Here there can be no question that the legal existence or binding force of the instrument on which appellant relies to sustain the claim of error now under consideration is in question and the record makes it clear all evidence of which appellant complains was admitted for the purpose of showing that instrument, which apparently constituted a contract, was not intended or understood by either party to be binding as such. Therefore based on the foregoing decisions we have little difficulty in concluding the claim of error now under consideration lacks merit and cannot be upheld.

Appellant next contends the court erred in admitting evidence of an attempt to compromise. This claim relates to evidence adduced respecting conversations had at the meeting and between the parties, referred to in the court's Findings Nos. 17 and 18. We have examined the record and in the light of all the testimony respecting what took place at such meeting have no difficulty in concluding appellant erroneously assumes what took place there can be properly classified as an attempt to compromise differences between *169 appellant and appellee respecting the existence of a partnership.
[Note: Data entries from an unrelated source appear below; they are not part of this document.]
Lemma llist_get_index_ns h l ns i :
  is_llist_at h l ns → 0 ≤ i → (i ≠ 0 → ns ≠ []) →
  llist_get_index (Some l) i h = Ret (fst <$> ns !! Z.to_nat i, h).
Proof.
  intros [(p & Hl & Hc) _] Hi Hns. unfold llist_get_index.
  destruct (Z.ltb_spec i 0); [lia|].
  unfold mbind, prog_bind, load_list. rewrite Hl. simpl.
  apply get_index_loop_spec; [done|]. intros. apply Hns. lia.
Qed.

(** ** The loop *)
Lemma llist_foreach_ns {T} (code : loc → T → bool * T) h l ns :
  is_llist_at h l ns → ∀ fuel i acc,
  (i ≤ length ns)%nat → (length ns - i < fuel)%nat →
  llist_foreach fuel (Some l) (Z.of_nat i) code acc h =
    Ret (fold_until code (drop i ns.*2.*1) acc, h).
Proof.
  intros Hl. induction fuel as [|fuel IH]; intros i acc Hi Hf; [lia|].
  cbn [llist_foreach]. unfold mbind at 1, prog_bind at 1.
  rewrite (llist_get_index_ns _ _ ns) by (done || lia || (destruct ns; simpl in *; done || lia)).
  rewrite Nat2Z.id. destruct (ns !! i) as [[n [d f]]|] eqn:E; simpl.
  - destruct Hl as [(p & Hlp & Hc) Hnd].
    destruct (chain_lookup _ _ _ _ _ Hc E) as [nx Hn]. simpl in Hn.
    unfold mbind, prog_bind, load_node. rewrite Hn. simpl.
    assert (Hlt : (i < length ns)%nat) by (eapply lookup_lt_Some; eauto).
    assert (Hd : drop i ns.*2.*1 = d :: drop (S i) ns.*2.*1).
    { apply drop_S. by rewrite !list_lookup_fmap, E. }
    rewrite Hd. simpl. destruct (code d acc) as [[] acc']; [done|].
    replace (Z.of_nat i + 1) with (Z.of_nat (S i)) by lia.
    apply IH; lia.
  - apply lookup_ge_None in E. rewrite drop_ge; [done|]. by rewrite !length_fmap.
Qed.

(** ** Clearing *)

(** The objects a list owns: the data appended with [free_data] set. *)
Definition owned (ds : list (loc * bool)) : list loc :=
  (filter (λ d : loc * bool, d.2 = true) ds).*1.

Lemma chain_next_other h p ns l :
  chain h p ns → l ∉ ns.*1 → chain (delete l h) p ns.
Proof. intros. by apply chain_delete. Qed.
Definition ip_tags : list Z :=
  [DHCP_OPTION_SUBNET_MASK; DHCP_OPTION_ROUTER; DHCP_OPTION_REQUESTED_IP_ADDRESS;
   DHCP_OPTION_SERVER_IDENTIFIER; DHCP_OPTION_TIME_SERVERS; DHCP_OPTION_NAME_SERVERS;
   DHCP_OPTION_DOMAIN_NAME_SERVERS; DHCP_OPTION_LOG_SERVERS; DHCP_OPTION_COOKIE_SERVERS;
   DHCP_OPTION_LPR_SERVERS; DHCP_OPTION_IMPRESS_SERVERS;
   DHCP_OPTION_RESOURCE_LOCATION_SERVERS; DHCP_OPTION_SWAP_SERVER;
   DHCP_OPTION_BROADCAST_ADDRESS; DHCP_OPTION_ROUTER_SOLICITATION_ADDRESS;
   DHCP_OPTION_STATIC_ROUTE; DHCP_OPTION_NIS_SERVERS; DHCP_OPTION_NTP_SERVERS;
   DHCP_OPTION_NETBIOS_NAME_SERVERS; DHCP_OPTION_NETBIOS_DD_SERVER;
   DHCP_OPTION_X_WINDOW_FONT_SERVER; DHCP_OPTION_X_WINDOW_DISPLAY_MANAGER].

Definition numeric_tags : list Z :=
  [DHCP_OPTION_DHCP_MESSAGE_TYPE; DHCP_OPTION_TIME_OFFSET; DHCP_OPTION_BOOT_FILE_SIZE;
   DHCP_OPTION_MERIT_DUMP; DHCP_OPTION_MAX_DGRAM_REASSEMBLY_SIZE;
   DHCP_OPTION_IP_ADDRESS_LEASE_TIME; DHCP_OPTION_DEFAULT_IP_TTL;
   DHCP_OPTION_PATH_MTU_AGING_TIMEOUT; DHCP_OPTION_INTERFACE_MTU;
   DHCP_OPTION_DEFAULT_TCP_TTL; DHCP_OPTION_TCP_KEEPALIVE_INTERVAL;
   DHCP_OPTION_NETBIOS_NODE_TYPE; DHCP_OPTION_RENEWAL_TIME_VALUE;
   DHCP_OPTION_REBINDING_TIME_VALUE; DHCP_OPTION_ARP_CACHE_TIMEOUT; DHCP_OPTION_OVERLOAD].
Definition run_op `{CC : !Cclog} (al : address_allocator) (op : allocator_op)
    : result (movement * address_allocator) :=
  match op with
  | RequestAny =>
      '(rv, al, buf) ← allocator_request_any_address al;
      mret (match buf with Some a => Granted a | None => Nothing end, al)
  | RequestFrom name =>
      '(rv, al, buf) ← allocator_request_address_from_pool al (Some name);
      mret (match buf with Some a => Granted a | None => Nothing end, al)
  | RequestThis a =>
      '(rv, al, buf) ← allocator_request_this_address al a;
      mret (match buf with Some a => Granted a | None => Nothing end, al)
  | Release a =>
      '(rv, al) ← allocator_release_address al a;
      mret (if rv =? ALLOCATOR_OK then Returned a else Nothing, al)
  end.

(** The addresses that are out after a movement, each as often as it was
    handed out. *)
Definition move (out : list Z) (m : movement) : list Z :=
  match m with
  | Granted a => a :: out
  | Returned a => filter (λ x, x ≠ a) out
  | Nothing => out
  end.

Fixpoint run_ops `{CC : !Cclog} (al : address_allocator) (ops : list allocator_op) (out : list Z)
    : result (list Z * address_allocator) :=
  match ops with
  | [] => mret (out, al)
  | op :: ops => '(m, al) ← run_op al op; run_ops al ops (move out m)
  end.

Section AllocatorTheorems.
Context `{CC : !Cclog}.

Lemma run_op_step al op out : allocator_wf al → NoDup out → list_to_set out = in_use al →
  ∃ m al', run_op al op = Ret (m, al') ∧ allocator_wf al' ∧ NoDup (move out m) ∧
    list_to_set (move out m) = in_use al'.
Proof.
  intros Hwf Hn Ho.
  assert (Hg : ∀ f al', in_use al' = {[f]} ∪ in_use al → f ∉ in_use al →
    NoDup (f :: out) ∧ list_to_set (f :: out) = in_use al').
  { intros f al' Hu Hf. rewrite <-Ho, elem_of_list_to_set in Hf. split; [by constructor|].
    by rewrite Hu, <-Ho. }
  destruct op as [|name|a|a]; cbn [run_op].
  - destruct (request_any_correct al Hwf) as (al' & buf & -> & Hw & _ & Hb).
    exists (match buf with Some f => Granted f | None => Nothing end), al'. split; [done|].
    split; [done|]. destruct buf as [f|]; [apply Hg; tauto | by destruct Hb as [-> _]].
  - destruct (request_from_pool_correct al name Hwf) as (rv & al' & buf & -> & Hw & _ & Hb).
    exists (match buf with Some f => Granted f | None => Nothing end), al'. split; [done|].
    split; [done|]. destruct buf as [f|]; [apply Hg; tauto | by destruct Hb as [-> _]].
  - destruct (request_this_correct al a Hwf) as (rv & al' & buf & -> & Hb & Hw & _).
    exists (match buf with Some f => Granted f | None => Nothing end), al'. split; [done|].
    split; [done|]. unfold request_spec in Hb.
    destruct (negb _); [by injection Hb as -> -> ->|].
    destruct (decide (a ∈ in_use al)); injection Hb as -> Hu ->; [by rewrite Hu | by apply Hg].
  - destruct (release_correct al a Hwf) as (rv & al' & -> & Hb & Hw & _).
    exists (if rv =? ALLOCATOR_OK then Returned a else Nothing), al'. split; [done|].
    split; [done|]. unfold release_spec in Hb. destruct (negb _); [by injection Hb as -> ->|].
    destruct (decide (a ∈ in_use al)); injection Hb as -> Hu; rewrite Hu; [|done].
    split; [by apply NoDup_filter|]. rewrite <-Ho. apply set_eq. intros x. cbn.
    rewrite elem_of_list_to_set, list_elem_of_filter, elem_of_difference, elem_of_list_to_set,
      elem_of_singleton. tauto.
Qed.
In fact it was at such meeting that appellant expressly stated that he was not a partner in the business, that he had always wanted a partnership with his father, but that the latter would not give him a partnership. Moreover, the record discloses that at this same meeting considerable discussion was had between the parties present as to the conditions and circumstances under which appellant would continue to work for his father. Under such circumstances we know of and appellant cites no authorities holding that testimony of this character would be evidence of a compromise and therefore inadmissible. It follows this claim of error lacks merit and cannot be upheld.

It is urged the trial court erred (1) in refusing to make findings of fact requested by the appellant; (2) in making findings of fact not based upon properly admissible evidence; (3) in overruling appellant's motion for judgment; and (4) in overruling his motion to set aside the findings of fact and conclusions of law. The gist of all arguments on these points is predicated upon appellant's erroneous theory the parol or extrinsic evidence admitted by the trial court was inadmissible under the parol evidence rule. Having heretofore determined that such evidence was admissible these claims of error fall of their own weight and need not be labored.

However, it is to be noted, that another error assigned is that the trial court erred in holding that no partnership did or had existed between the parties and that in connection with this claim it is argued that the evidence admitted and considered by the trial court was insufficient to sustain the findings on which it based its general conclusion respecting the business relationship existing between the parties. Merely to read the findings, as heretofore quoted, is all that is required to demonstrate they warrant the trial court's conclusion as to their force and effect if they are sustained by the evidence. Therefore we turn directly to that question.

It would add nothing to the body of our reports to detail the evidence on which a decision of the question just mentioned must necessarily depend. It suffices to say that after a careful and painstaking review of all the testimony admitted and considered we have little difficulty in concluding and we are convinced the record discloses ample competent testimony to sustain each and all of the findings and conclusions of the trial court. The result, under the rule established by this court in a long and unbroken line of decisions *170 (see West's Kansas Digest, Appeal & Error, §§ 1010[1], 1011[1]; Hatcher's Kansas Digest, [Rev. Ed.], Appeal & Error, §§ 507, 508), is that such findings are conclusive and will not be disturbed on appellate review even though, as appellant contends and we frankly concede, the record discloses some testimony which, if the trial court had seen fit to give it credence, might have warranted that tribunal in making findings and conclusions to the contrary.

In conclusion it should be stated that, although not here specifically mentioned, numerous other contentions advanced by appellant have been given consideration. We find nothing in them or in the arguments advanced in their support which warrants a reversal of the judgment. It is therefore affirmed.